Como se fosse um remake de “O Resgate do Soldado Ryan”, o premiado filme de Steven Spielberg, recebemos recentemente o imperativo que nos chama a esquecer utopias e projetos revolucionários e a unir forças para salvar o modelo democrático que governa a grande maioria dos habitantes do planeta. Não há outra opção, nos asseguram, exceto o abismo da extrema direita que está sempre à espera de sua oportunidade de impor um regime autoritário, o que nos tiraria todos os nossos direitos e liberdades.
Sendo assim, é óbvio que as pessoas com um mínimo de consciência crítica e solidariedade preferirão qualquer coisa, mesmo que isso não as convença, ao invés do fascismo. Não é surpreendente, portanto, que o direito econômico e político tantas vezes acene com a ameaça da ultra-direita para se proclamar como garantia e salvação do sistema democrático, no qual os grandes bancos e corporações transnacionais se dão tão bem.
Um bom e recente exemplo foi dado pelo que aconteceu nos EUA com a ocupação do Capitólio por uma horda de seguidores de Donald Trump; lá (como aqui quando ocorreu o golpe de Tejero) vimos como, depois de deixar as coisas assustarem um pouco mais a população, o próprio capitalismo e suas instituições fecharam fileiras para apoiar a velha democracia americana, e incidentalmente o sistema econômico que permite resultados tão excelentes para as grandes fortunas.
A esquerda (o que resta dela), em vez de oferecer alternativas que realmente são alternativas, limita-se a propor pequenos ajustes ao modelo triunfante que não chegam nem ao que a social-democracia defendeu em seus melhores tempos.

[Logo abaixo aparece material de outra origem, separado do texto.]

(* ===== verification/Prelude.v ===== *)
(** * MAAIS: a verification development of the paper-trading core

    MAAIS is a paper-trading platform: it turns market events into minute
    frames, decides on them, sizes the positions against risk limits, executes
    the orders against recorded books and keeps an account with protective
    exits.  This library models that core as pure functions in an error monad
    and proves what makes it correct.

    ** The parts and how they interact

    A market event ([MarketEvents]) is validated when it is built.  The events
    of a symbol up to a cutoff make a causal frame ([Frames]); the integrity
    state machine ([Integrity]) admits or quarantines the frame; a cursor and a
    recovery state machine ([Recovery]) close the holes of a bar stream; the
    accepted frames make the rolling history ([History]) that the features are
    computed from.

    The orchestration service ([Service]) takes a frame and a command
    ([Commands]) to an outcome: quarantine, halt, neutral, rejected or
    executed.  It runs the agents ([Agents]) that the manifest of the
    experiment ([Manifest]) lists, the official decision engine
    ([DecisionOfficial]), the monitoring admission ([Admission]) and the risk
    engine ([RiskOfficial]), records the decision ([Decisions]), follows a
    rejected one as a counterfactual ([Counterfactuals]) and issues the signed
    capability ([Authorization]) that the broker needs.

    The paper broker ([Broker]) executes an approved command: it verifies the
    capability, quantises by the exchange filters ([Filters]), creates an
    order ([Orders]), fills it against the first eligible book ([Fills]),
    applies the fill to the account ([Account]) and its position ([Positions]),
    maintains the exit plan ([Exits]) and checks the stored record ([Records]).
    The protection service ([Protection]) turns marks and funding settlements
    into exits through the same broker, or into halts with an incident
    ([Incidents]).  The live feed fills the buffer of observations that frames
    and executions read ([Observations]).  Workers hold leases ([Leases]) and
    write checkpoints ([Checkpoints]).

    Around this core, operators: a login opens one session ([Sessions]); a
    request enters the inbox of commands ([Operators]); the worker claims it
    and executes it ([Executor]) on the kill switch ([Controls]), the status
    of the experiment ([Experiments]) and the account.  Every change is an event
    of the ledger ([Ledger]), the ends of commands are events of the
    hash-chained audit log ([AuditLog]).

    ** Files

    - [Prelude]: the error monad of Python calls, its inversion tactics
      ([py_inv], [py_raise], [bool_prop], [pass]), insertion-ordered
      dictionaries, reflexive-transitive closure.
    - [PyDecimal], [DecimalTheory], [DecimalRoots], [DecimalOrder]:
      [decimal.Decimal] at the default context (28 digits, round half even):
      arithmetic, comparison, quotients, rounding and square roots, with their
      values in Q, the bounds of one rounding, exactness on grids and the
      monotonicity of rounded sums and means.
    - [Domain]: [domain/enums.py] and [execution/paper/clock.py]; aware and
      naive datetimes as an instant with an offset.
    - [Json], [Canonical]: [domain/json.py]; freezing, canonical text, thawing,
      hashing; the canonical text as a prefix code.
    - [Gates], [EventLog]: what several parts share: the decision over a list of
      gates, and append-only audit trails with contiguous sequences.
    - [Market], [Filters], [Fills], [Orders], [Positions], [Account], [Exits],
      [Authorization], [Records], [Broker], [Sensitivity]: the files of the same
      names in [execution/paper/].
    - [RiskOfficial]: [risk/official.py].  [DecisionOfficial]:
      [decision/official.py].  [Decisions]: [decisions/bundle.py].
    - [MarketEvents], [Frames], [Recovery], [History]: [market_data/events.py],
      [frames.py], [recovery.py] and [history.py].  [Integrity]:
      [market_data/integrity/state_machine.py].
    - [Admission]: [monitoring/admission.py].  [Counterfactuals]:
      [research/counterfactuals.py].
    - [Manifest]: [experiments/manifest.py].  [Agents]: [agents/evaluations.py]
      and what it uses of [agents/base.py] and [feature_pipeline/features.py].
    - [Incidents], [Controls], [Operators]: [operations/incidents.py],
      [operations/controls.py] and [operations/operator_commands.py], the last
      two with their repositories in [db/repositories/].
    - [Checkpoints], [Protection], [Commands], [Service], [Executor]: of
      [orchestration/], [checkpoints.py], [protection.py], [commands.py] with
      [results.py], [service.py] and [operator_control.py].
    - [Sessions]: [security/sessions.py], [db/repositories/sessions.py] and the
      handlers of [api/app.py] and [api/security.py] that use them.
    - [Ledger]: [domain/events.py] and [db/repositories/events.py].
      [Experiments]: [experiments/service.py], [db/repositories/experiments.py]
      and the projection of experiments in [db/replay.py].  [AuditLog]:
      [observability/audit.py] and [db/repositories/observability.py].
      [Leases]: [db/repositories/workers.py].  [Observations]:
      [orchestration/observations.py].

    A definition carries the name of the Python function or class; a method
    whose name several classes share has a prefix ([account_mark],
    [position_mark]); a constructor's checks are [<Class>_post_init].  Exceptions
    are the [exn] of this file, with the source's message up to interpolated
    values.  A repository is a function on its tables: the rows of a table are a
    finite map or a list, a statement that locks or reads rows is a search in
    them, and the unique keys that a statement relies on are the conflicts that
    the model checks.  A transaction that raises changes nothing.

    ** What the theorems show

    - The whole decision: an executed outcome passed every gate under a signed
      capability, a rejected one names the first failed gate, every outcome is
      validated; the analysis answers for every valid matrix of agents, which
      itself is complete whatever the agents reply; monitoring admits exactly
      under its conditions.
    - Accounting, for amounts on decimal grids within 28 digits and a leverage
      that divides 100: every account that accepted operations can reach
      reconciles and is an exact rational ledger; closing a position is exact
      first-in first-out; reduce-only fills are never refused.  Where rounding
      does break the exact reconciliation (a leverage of 3, average prices of 28
      digits) is shown by example.
    - Execution: entries are authorised, within their approval and end
      protected; exits flatten the position, and refusals of an exit are halts
      with evidence; fills are causal, complete and never better than the touch;
      under the same conditions a mark of a protected position always ends as
      marked, exited or halted.
    - Orders and exits as state machines: the lifecycle of an order, the
      conservative passive queue, stops that never loosen, bounded holding,
      exact triggers and the recovery of an exit intent after a restart.
    - Risk: the engine always answers, an approval keeps every limit, and the
      absence of an edge, a stop or warm correlations refuses the position.
    - Market data: frames never look ahead and do not depend on the order of
      delivery; identity conflicts are found; under a policy that requires every
      check a frame is admitted exactly when every integrity condition holds; a
      validated backfill of deliverable bars closes its gap, and the recovery
      state machine can finish it, with a faithful audit trail;
      the rolling history refines the log of accepted frames and survives
      restarts.
    - Research and experiments: counterfactuals apply every source event once
      and resolve exactly; a manifest is well-formed whatever the order of its
      agents; the row of an experiment is the one that its events rebuild.
    - Operators: sessions are exclusive and revocations final; of wrong
      passwords in a row at most nine are compared in any quarter of an hour;
      commands are idempotent, confirmed and taken one at a time; a halt at a
      time that is not before the last change always turns the kill switch on,
      and it goes off only on purpose; a call of the worker answers for at most
      one command and has the effect of that command only.
    - Workers: one owner per experiment, in ever growing epochs that its events
      list ([Leases.worker_lease_is_exclusive]); what the buffer of
      observations answers is never later than asked for, and a wait for a book
      is answered by books after its start
      ([Observations.observation_buffer_causal]).
    - Records: incidents and checkpoints refine their contracts; the audit log
      that direct appends write is a chain, and the last hash of a chain fixes
      every event; health evaluations are sound; canonical JSON is injective up
      to the order of keys and identifies a decimal's value.

    ** Parameters and assumptions

    The digest ([hashlib.sha256]), the keyed digest ([hmac]) and the name-based
    identifier ([uuid.uuid5]) are arguments.  Theorems that need them assume
    that a digest has 64 characters, or that the events at hand have distinct
    digests; the witnesses instantiate them by concrete functions.  Wall clocks,
    random draws, generated identifiers, measured durations, the answer of the
    password verifier and of the flatten planner are arguments of the operations
    that read them; so are the feature pipeline and the replies of the agents.
    The audit and inbox functions that live in the database as SQL are
    arguments too: the runtime roles append their audit events through the SQL
    of a migration, only the direct append is modelled.  The JSONB column of the
    audit evidence is the interface [JsonbColumn], whose law says that it keeps
    the canonical text of evidence without floats ([AuditLog] shows what becomes
    of a float); health components are stored as they are.  [Executor] uses the
    paper execution, market data, incident and platform repositories through
    the interface [OtherRepositories], whose laws say that they write no
    experiment, control or command event; with [KeepsBooks], that opening an
    incident and activating a run leave accounts and pending orders
    alone.

    Decimals are finite, with unbounded exponents: Python's exponent limits
    (near 10^999999) are out of the reach of the modelled quantities.
    Dictionary keys and symbols are byte strings; upper-casing is that of ASCII
    letters.  A [timedelta] is an integer number of microseconds and a datetime
    an integer instant, without Python's year bounds.

    Transactions run one after the other: the row locks of the source serialise
    those that touch the same rows, and what happens between two transactions
    of a worker is a step of another in the step relations.

    ** Fuel and bounds

    The loops of the source run over lists.  Only the digit loops of
    [PyDecimal] and [Json], and the removal of a substring in [Operators], take
    fuel: the binary or decimal size of their argument, and the length of the
    text.  [DecimalTheory.ndigits_spec], [DecimalTheory.strip_spec] and
    [Json.dnormalize_spec] show that it is enough for digits; each removal
    consumes a character.

    ** Not modelled

    Network, file-system and process code (exchange connectors, market-data
    ingestion, artifact stores, backups, drills, the command line), the
    dashboard, migrations and SQL functions, the read-only queries and routes of
    the API, pydantic settings, logging, password hashing, the repositories not
    named above, the asynchronous runtime and the flatten planner around
    [Executor], the parsing of stored manifests ([from_dict]), the legacy
    floating-point engines over pandas frames (agent heuristics, feature
    pipeline, legacy decision and risk engines) and third-party packages. *)

From Stdlib Require Import ZArith Lia List Bool String.
From stdpp Require Import base decidable list strings.

(** ** Python exceptions *)

(** The exception classes raised by the modelled modules.  A payload string is
    the message (or, for the two rejection classes, the [reason] attribute).
    [DivisionUndefined] is the [InvalidOperation] that [0 / 0] raises: its text
    names the condition, its class is [InvalidOperation].  [IntegrityError] is
    the database driver's refusal of a row, with the constraint it breaks. *)
Inductive exn : Type :=
| ValueError (msg : string)
| TypeError (msg : string)
| LookupError (msg : string)
| RuntimeError (msg : string)
| PermissionError (msg : string)
| ArithmeticError (msg : string)
| AssertionError
| DivisionByZero
| DivisionUndefined
| InsufficientMargin (msg : string)
| IllegalOrderTransition (msg : string)
| FilterRejection (reason : string)
| FillRejection (reason : string) (market_event_id : option string)
| FrameIdentityConflict (msg : string)
| BackfillValidationError (msg : string)
| FrameHistoryConflict (msg : string)
| RuntimeObservationConflict (msg : string)
| EligibleBookTimeout (msg : string)
| TradingControlConflict (msg : string)
| OperatorCommandConflict (msg : string)
| FlattenPlanningError (reason_code : string) (detail : string)
| InvalidExperimentTransition (msg : string)
| ImmutableManifestError (msg : string)
| OptimisticConcurrencyError (msg : string)
| OperationalStateConflict (msg : string)
| StaleOperationalState (msg : string)
| VersionIdentityConflict (msg : string)
| ObservabilityIntegrityError (msg : string)
| WorkerLeaseConflict (msg : string)
| WorkerLeaseExpired (msg : string)
| IntegrityError (constraint : string)
| InvalidOperation.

Esquecida é a velha ideia de convivência pacífica com o capital, em troca da melhoria das condições de vida da classe trabalhadora, que após a Segunda Guerra Mundial permitiu que os estratos populares atingissem um certo nível de consumo e serviços sociais que cobriam praticamente toda a população. Era o que se chamava estado social, mas em muitos países, como o nosso, mal conseguimos vislumbrá-lo. E é que os gestores do capitalismo, vendo como os partidos e os sindicatos haviam parado bem as ilusões revolucionárias dos setores populares decidiram pôr um fim a seus gestos de boa índole e expor suas presas neoliberais. Eles pensaram que os direitos dos trabalhadores também poderiam ser uma parte adicional de seus lucros e começaram a reduzi-los para, pouco a pouco, chegar à supressão de grande parte das conquistas dos trabalhadores.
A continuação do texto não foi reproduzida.